The legislation provides visas for foreign entrepreneurs who obtain venture capital or seed financing and wish to start businesses in the United States. And it provides visas for foreign entrepreneurs who are in the United States in non-immigrant status operating an existing business and can show that the business is growing.

The legislation also permanently reauthorizes the Conrad State 30 J-1 Visa Waiver Program, and authorizes for five years the E-Verify Program and the Special Immigrant Nonminister Religious Worker Program. Below are the major components of the legislation:

Provisions for “Venture Capital-Backed Start-Up Entrepreneurs”

  • Visas are made available to foreign entrepreneurs on a conditional basis who are sponsored by, as defined by the legislation, a “qualified venture capital fund,” one or more “angel investors,” a “qualified business,” or who obtain funding through a “qualified seed accelerator.”
  • In order to have conditions removed, the entrepreneur must show that within a two-year period, the business created full-time jobs for five or more U.S. workers; raised an additional $2 million in capital investment; earned $1 million in revenue; or created full-time jobs for three U.S. workers with salaries of $100,000.

Provisions for “Self-Sponsored Startup Entrepreneurs”

  • Visas are made available, on a conditional basis, for a foreign business owner already in the United States who has created full-time jobs for three U.S. workers.
  • After two years, the business owner must show, that the business created permanent, full-time jobs for 10 U.S. workers; or created 7 permanent, full-time jobs for 7 workers with salaries of $100,000 to have conditions removed.

EB-5 Regional Center Program Reauthorization, Reform, and Improvement

  • Permanent authorization for the Regional Center Program; 5,000 visas set aside for the Program.
  • New minimum investment amounts of $1 million for investment in a targeted employment area (TEA) and $2 million outside of a TEA.
  • The bill permits 50 percent of the job creation requirement to be fulfilled with jobs created outside the regional center boundary.
  • Directs the Department of Homeland Security (DHS) to establish a preapproval procedure of business plans and related documents.
  • Requires DHS to conduct random site visits for at least 5 percent of approved regional centers and requires annual reporting to Congress on the details and results of the site visits.
  • Enhanced annual reporting requirements for regional centers required.
  • Premium processing option for EB-5 and EB-6 petitions of $5,000; processing time target of 60 days.
  • Concurrent filing permitted for investors’ I-526 and adjustment of status petitions.

Targeted Employment Areas

  • Minimum number of visas under the cap are set aside for use in TEA categories: 4,000 set aside for high unemployment areas; 2,000 set aside for rural areas; and 2,000 set aside for counties with a 20 percent or greater decrease in population since 1970, an area within a “State or Federal economic development incentive program,” or an area within the boundaries of a military installation closed under the BRAC law.
  • TEA determinations remain in effect for at least five years.

High Unemployment Area Definition (for TEA eligibility)
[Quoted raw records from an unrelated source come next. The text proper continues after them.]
(* ===== verification/RelayTheorems.v ===== *)
(** * Theorems on the Relay

    Messages survive framing and encoding, a proof authenticates one context,
    the server matches each waiting Host with at most one client that proved a
    route of it, honest ends are accepted, a cancelled connector leaves no
    socket open, and the tunnel is transparent, bounded and ends. *)

From stdpp Require Import base strings numbers sorting relations gmap list.
From S2P Require Import Prelude Bytes Values Dto Net Platform RelayProtocol RelaySpec Tunnel RelayServer RelayServerSpec RelayClient RelayClientSpec RelayConfig Examples RelayRuns.

Section relay.
Context `{Externals} `{RelayExternals}.

(** A stream of control messages is transparent.  Encoded
    messages, written as frames one after the other, are read back as they were,
    with nothing taken of what follows; if the last frame is cut short, reading
    it is an end-of-file error; and neither side handles a payload that is empty
    or longer than 16 KiB. *)
Theorem relay_message_stream `{!RelayExternalsOk} (messages : list RelayMessage) payloads rest s :
  Forall2 (λ m payload, encode_relay m = Ok payload) messages payloads → writable s = None →
  ∃ wire, write_frames payloads s = (MkStream (incoming s) (written s ++ wire) None, Ok ()) ∧
    (∀ w k, read_frames (length messages) (MkStream (wire ++ rest) w k) = (MkStream rest w k, Ok payloads)) ∧
    try_collect decode_relay payloads = Ok messages ∧
    (∀ payload n w k, payload ∈ payloads → n < length (frame payload) → ∃ s' operation,
       read_frame (MkStream (take n (frame payload)) w k) = (s', Err (Relay_Io operation Io_UnexpectedEof))) ∧
    (∀ payload, ¬ framable payload →
       write_frame payload s = (s, Err (relay_invalid "control_frame" frame_size)) ∧
       ∀ t t', read_frame t ≠ (t', Ok payload)).
Proof.
  intros Henc Hs. assert (Forall framable payloads) as Hf.
  { eapply Forall2_Forall_r; [exact Henc|]. apply Forall_true. intros m payload Hm.
    by apply decode_encode_relay in Hm as [? _]. }
  exists (concat (frame <$> payloads)). split_and!.
  - by apply write_frames_spec.
  - intros w k. rewrite (Forall2_length _ _ _ Henc). by apply read_frames_spec.
  - apply try_collect_Ok. apply Forall2_flip. eapply Forall2_impl; [exact Henc|].
    intros m payload Hm. by apply decode_encode_relay in Hm as [_ ?].
  - intros payload n w k Hin. apply read_frame_truncated. by rewrite Forall_forall in Hf; apply Hf.
  - intros payload Hp. split; [by apply write_frame_invalid|].
    intros t t' Hr. by apply read_frame_bounds in Hr.
Qed.

(** C24: A proof authenticates its whole context.  If the proof of
    one context is accepted in another under the same key, then connection,
    nonce, expiry and Host or route and route keys agree, unless the transcripts
    of exactly these two contexts are different messages with the same MAC under
    that key; and a Host proof passes for a client's only if these two
    transcripts, which are never equal, have the same MAC. *)
Theorem relay_proofs_bind `{!RelayExternalsOk} key c c' n n' e e' :
  i64_range e → i64_range e' →
  (∀ h h' rs rs' supplied expected, host_proof key c n e h rs = Ok supplied →
     host_proof key c' n' e' h' rs' = Ok expected → verify_proof expected supplied = true →
     (same_uuid c c' ∧ n = n' ∧ e = e' ∧ same_uuid h h' ∧ rs = rs') ∨
     collide key (host_transcript c n e h rs) (host_transcript c' n' e' h' rs')) ∧
  (∀ r r' supplied expected, client_proof key c n e r = Ok supplied →
     client_proof key c' n' e' r' = Ok expected → verify_proof expected supplied = true →
     (same_uuid c c' ∧ n = n' ∧ e = e' ∧ r = r') ∨
     collide key (client_transcript c n e r) (client_transcript c' n' e' r')) ∧
  (∀ h rs r supplied expected, host_proof key c n e h rs = Ok supplied →
     client_proof key c' n' e' r = Ok expected → verify_proof expected supplied = true →
     collide key (host_transcript c n e h rs) (client_transcript c' n' e' r)).
Proof.
  intros He He'. split_and!.
  - intros h h' rs rs' supplied expected (tr & mac & Ht & Hm & ->)%host_proof_Ok
      (tr' & mac' & Ht' & Hm' & ->)%host_proof_Ok Heq%verify_proof_spec%mac_encode_inj. subst mac'.
    destruct (decide (tr = tr')) as [<-|Hne]; [left|right; exists tr, tr'; by rewrite Hm, Hm'].
    by apply (host_transcript_inj _ _ _ _ _ _ _ _ _ _ tr).
  - intros r r' supplied expected (tr & mac & Ht & Hm & ->)%client_proof_Ok
      (tr' & mac' & Ht' & Hm' & ->)%client_proof_Ok Heq%verify_proof_spec%mac_encode_inj. subst mac'.
    destruct (decide (tr = tr')) as [<-|Hne]; [left|right; exists tr, tr'; by rewrite Hm, Hm'].
    by apply (client_transcript_inj _ _ _ _ _ _ _ _ tr).
  - intros h rs r supplied expected (tr & mac & Ht & Hm & ->)%host_proof_Ok
      (tr' & mac' & Ht' & Hm' & ->)%client_proof_Ok Heq%verify_proof_spec%mac_encode_inj. subst mac'.
    exists tr, tr'. split_and!; [done..| |by rewrite Hm, Hm']. intros <-. by apply (transcripts_differ c c' n n' e e' h rs r tr).
Qed.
  • High unemployment area may consist of “one or more contiguous census tracts” within one Core Based Statistical Area that is 150 percent of the national average unemployment rate.

Extension of Conditional Residency Period

  • Extension allowed for conditional residency period where unexpected delays occur that are outside the investor’s control and where program requirements can be met within the extension period.

Reports to Congress

  • The legislation requires a study, reported to Congress, from DHS and the Department of Commerce, to include study of job creation methodologies
  • The bill also requires biennial reports to Congress that measure the program’s economic impact.

Integrity-related Measures

  • Annual disclosure reports by regional centers required.
  • Authorization for sanctions: fines, suspension, debarment, termination of regional center status based on misrepresentation or other violations.
  • No regional center participation if an individual has been found liable within preceding five years of a civil or criminal infraction involving fraud or deceit; or persons “known or reasonably believed” to be engaged in criminal acts.
  • Secretary authorized to conduct background checks of regional center operators.
  • Authorization for Secretary of DHS to terminate a regional center.
  • Restriction on foreign government ownership or control; regional center principals limited to lawful permanent residents or citizens.
  • Provisions included to ensure regional center compliance with securities laws.
  • General authority for Secretary to deny or revoke regional center designation where designation was or is contrary to the national interest, a national security risk, or where the regional center is engaged in fraud, misrepresentation, or criminal misuse.
  • Authority provided for Secretary of DHS to consult with Secretary of Commerce on regional center designations and business documents.

Contingent Increase in Visa Numbers

The bill would amend the Immigration and Nationality Act to provide an additional 10,000 visas for the program if all visas under the cap were exhausted in a fiscal year. To prevent contingent increase, Congress would be required to act by joint resolution to determine such increase unnecessary.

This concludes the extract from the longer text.